Learn about an implantable wireless device has identified new ways to help physicians diagnose and monitor glaucoma.

What: An implantable wireless device has identified new ways to help physicians diagnose and monitor glaucoma by continuously measuring and recording a number of new pressure parameters in the eye and not just relying on intraocular pressure (IOP) measurements. These new parameters could lead to improvement in diagnosing and following patients with glaucoma.

Where: Javien JA, et al. Effect of Body Position on Intraocular Pressure (IOP), Intracranial Pressure (ICP), and Translaminar Pressure (TLP) Via Continuous Wireless Telemetry in Nonhuman Primates, Investigative Ophthalmology & Visual Science, 2020; Javien JA, et al. Quantification of Translaminar Pressure Gradient (TLPG) With Continuous Wireless Telemetry in Nonhuman Primates, Translational Vision Science & Technology, 2020

BrightFocus Connection: J. Crawford Downs PhD, senior author of both papers, received support for this research from the National Glaucoma Research program. He is professor of ophthalmology and vice-chair of research for the University of Alabama-Birmingham Department of Ophthalmology and founding director of its interdisciplinary Ocular Biomechanics and Biotransport Program.

Why It Is Important: High intraocular pressure (IOP), which refers to the fluid pressure in the eye, is used as a parameter to diagnose and track glaucoma in patients. Until recently, reducing IOP has been the main focus of glaucoma treatment. However, glaucoma in many patients continues to progress despite treatment aimed at lowering IOP. For glaucoma patients with normal IOP, lowering IOP is not a treatment option. Therefore, new parameters and treatments are needed.

Recent studies suggest that pressure from cerebrospinal fluid (CSF) surrounding the optic nerve head – the main site of damage in glaucoma – might also be involved in glaucoma progression. It has been proposed that measuring pressure within the site of damage might provide a useful way to diagnose and monitor glaucoma.

With support from BrightFocus, Downs and colleagues created a wireless pressure device that can measure CSF, IOP, and the pressure difference between the two parameters, also known as translaminar pressure (TLP). Another benefit: the device can measure pressure continuously, which has never been possible before, adding another layer of testing that can help identify unique pressure characteristics in glaucoma patients compared to healthy individuals.

Downs and colleagues implanted their novel technology in non-human primates.
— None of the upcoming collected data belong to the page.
(** * CDP Runbooker: the credential subsystem ([core/secure_token_manager.py])

    A shallow embedding of [SecureTokenManager] and of the pieces of
    [utils/user_interface.py] it calls, followed by the properties of the
    credential life cycle: encryption round trip, key binding, the on-disk
    record, legacy-token migration, remote validation with retries and the
    diagnostics battery.

    Conventions:
    - a Python [str] is a list of code points ([N]); [bytes] is a list of
      [byte];
    - a Python function that may raise returns an [outcome]; a function whose
      body is wrapped in [try: ... except Exception: return None] returns an
      [option];
    - everything the program reads from outside (standard input, the remote
      API, the resolver, the clock, the random source) is scripted in the
      state or given by oracles of the environment, so every run is a
      function of its inputs;
    - the [while True] loops that wait for input run on fuel, set to the
      length of the input script plus one; that this fuel is never used up is
      proved ([FlowFacts]).

    Left out: logging and printing (they change nothing the properties
    speak about, except the few events kept in the trace), the file
    permissions, and the launch of the browser. A file that exists can be
    read; writing or removing the credential file fails when the state says
    so, and rewriting a shell configuration file fails when the environment
    says so; an interrupt arrives only while a prompt waits. *)

From Stdlib Require Import NArith ZArith Lia List String Ascii Bool.
From Stdlib.Strings Require Import Byte.
From stdpp Require Import base option list gmap.
Import ListNotations.
Open Scope N_scope.

(** Linear arithmetic with division and remainder by constants. *)
Ltac nlia := zify; Z.to_euclidean_division_equations; lia.

(** ** Python values: [str] and [bytes] *)

Definition char := N.
Definition str := list N.
Definition bytes := list byte.

(** A [str] literal of the source, written as an ASCII Rocq string. *)
Definition py (s : string) : str :=
  map (fun a => N_of_ascii a) (list_ascii_of_string s).

(** The byte with value [n mod 256]. *)
Definition b8 (n : N) : byte :=
  match Byte.of_N (n mod 256) with
  | Some b => b
  | None => x00
  end.

#[global] Instance byte_eq_dec : EqDecision byte := Byte.byte_eq_dec.

(** ASCII [bytes] literal. *)
Definition pyb (s : string) : bytes := map b8 (py s).

(** ** [str.encode()] and [bytes.decode()]: strict UTF-8 *)
Module Utf8.

Definition is_surrogate (c : char) : bool := (0xD800 <=? c) && (c <=? 0xDFFF).

(** A code point that UTF-8 can encode: a Unicode scalar value. *)
Definition is_scalar (c : char) : bool := (c <? 0x110000) && negb (is_surrogate c).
They found that measuring intracranial pressure (another method of measuring CSF pressure) and TLP might be more important to measure in glaucoma than measuring IOP alone.

In a subsequent study (Javien JA, et al, 2020), they used the wireless device to examine another parameter, known as the translaminar pressure gradient (TLPG). This measurement captures information about laminar thickness and TLP, providing additional structural information about the eye which improves the ability of their device to track and diagnose glaucoma. This suggests that TLPG may also be highly relevant for diagnosing glaucoma compared to solely measuring IOP.

Together, these studies emphasize that a more comprehensive analytical approach is needed to accurately diagnose and monitor glaucoma severity and progression. These researchers advise clinicians to consider measuring TLP and CSF pressure, along with IOP, as glaucoma risk factors when evaluating patients.